We got to base camp at Lulworth Cove in good time, I registered and put on my bib. We also got given a free T-shirt before the race, I found this a little backwards, but I’m not complaining. There was a quick briefing – something about avoiding running onto the minefields and keeping between the yellow markers, the usual stuff. We then all head over to the start line… via the porta-loos.
The Start Line
There were 5 distances for this race. 10k, Half Marathon, Marathon, Ultra (53k) and Ultra Plus (72k). The ultra routes passed through the finish line 3 times altogether in 3 loops. During the briefing we were told that the Ultra Plus runners would be sent off first, then 5 minutes later, the Ultra runners would be let loose. However, when we got to the start line, apparently we were told to run all at once. I didn’t hear this so stood around like a muppet watching everyone run off assuming they were the Ultra Plus runners. I got a bit suspicious when the start line started to look quite empty. I quickly unzipped my coat, threw it in Jacks direction and sprinted to catch up with the pack. Not my most graceful start to a race.

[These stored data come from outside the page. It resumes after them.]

Lemma add_leftovers_total (ungrouped : list nat) (groups : list group) :
  groups <> [] ->
  Forall (fun j => j < n)%nat ungrouped ->
  exists groups',
    MatcherAgent.add_leftovers students ungrouped groups = Py.Ok groups'
    /\ concat (members <$> groups')
       ≡ₚ concat (members <$> groups) ++ ((fun i => students !!! i) <$> ungrouped)
    /\ (Forall (fun grp => MatcherAgent.min_group_size ≤ length (members grp))%nat groups ->
        Forall (fun grp => MatcherAgent.min_group_size ≤ length (members grp))%nat groups').
Proof.
  intros Hne Hun. unfold MatcherAgent.add_leftovers.
  destruct ungrouped as [|i rest].
  { exists groups. simpl. by rewrite app_nil_r. }
  destruct groups as [|first others]; [done|].
  change (Py.min_index (map _ (first :: others)))
    with (Py.Ok (Py.first_min (length (members first))
                   (map (fun grp => length (members grp)) others))).
  rewrite bind_Ok_l, (members_lookup (i :: rest) Hun), bind_Ok_l.
  set (j := Py.first_min _ _).
  assert (Hj : (j < length (first :: others))%nat).
  { destruct (first_min_spec (length (members first))
                (map (fun grp => length (members grp)) others)) as (m & Hm & _).
    apply lookup_lt_Some in Hm. simpl in *. by rewrite length_map in Hm. }
  eexists. split; [done|]. split.
  - by apply concat_members_alter.
  - intros Hsz. apply Forall_alter; [done|]. intros grp _ Hgrp. simpl.
    rewrite length_app. lia.
Qed.

End Greedy.

Lemma lookup_total_seq (students : list student) :
  (fun i => students !!! i) <$> seq 0 (length students) = students.
Proof.
  apply list_eq. intros i. rewrite list_lookup_fmap.
  destruct (decide (i < length students)%nat) as [Hi|Hi].
  - rewrite lookup_seq_lt by done. simpl.
    by rewrite (list_lookup_lookup_total_lt students i Hi).
  - rewrite lookup_seq_ge by lia. simpl. symmetry. apply lookup_ge_None. lia.
Qed.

I knew this first section of the coast fairly well as it was where I had trained. I knew the hills that were about to come up. Mentaly this put me in a good place. We marched up the first long hill as a pack; the wind was giving us a little taste of it’s power. Once the path started to flatten out, the race was on. I started to overtake as many people as I could giving me enough space to sprint the downhill sections where I tend to make most of my time. The tactic paid off, I managed to catch the front pack and trudge up the next hill with them. This is probably the first race I’ve been in where I haven’t lost places on the up hills, I was feeling really good. During this section (nicknamed ‘the rollercoaster’) we were running into a headwind. However, the hills actually helped shield us from the wind a bit. It was only when we got to the top and while running the down hills that the we felt the full force of the wind.
It was then when we all realised that this was going to be a different kind of race.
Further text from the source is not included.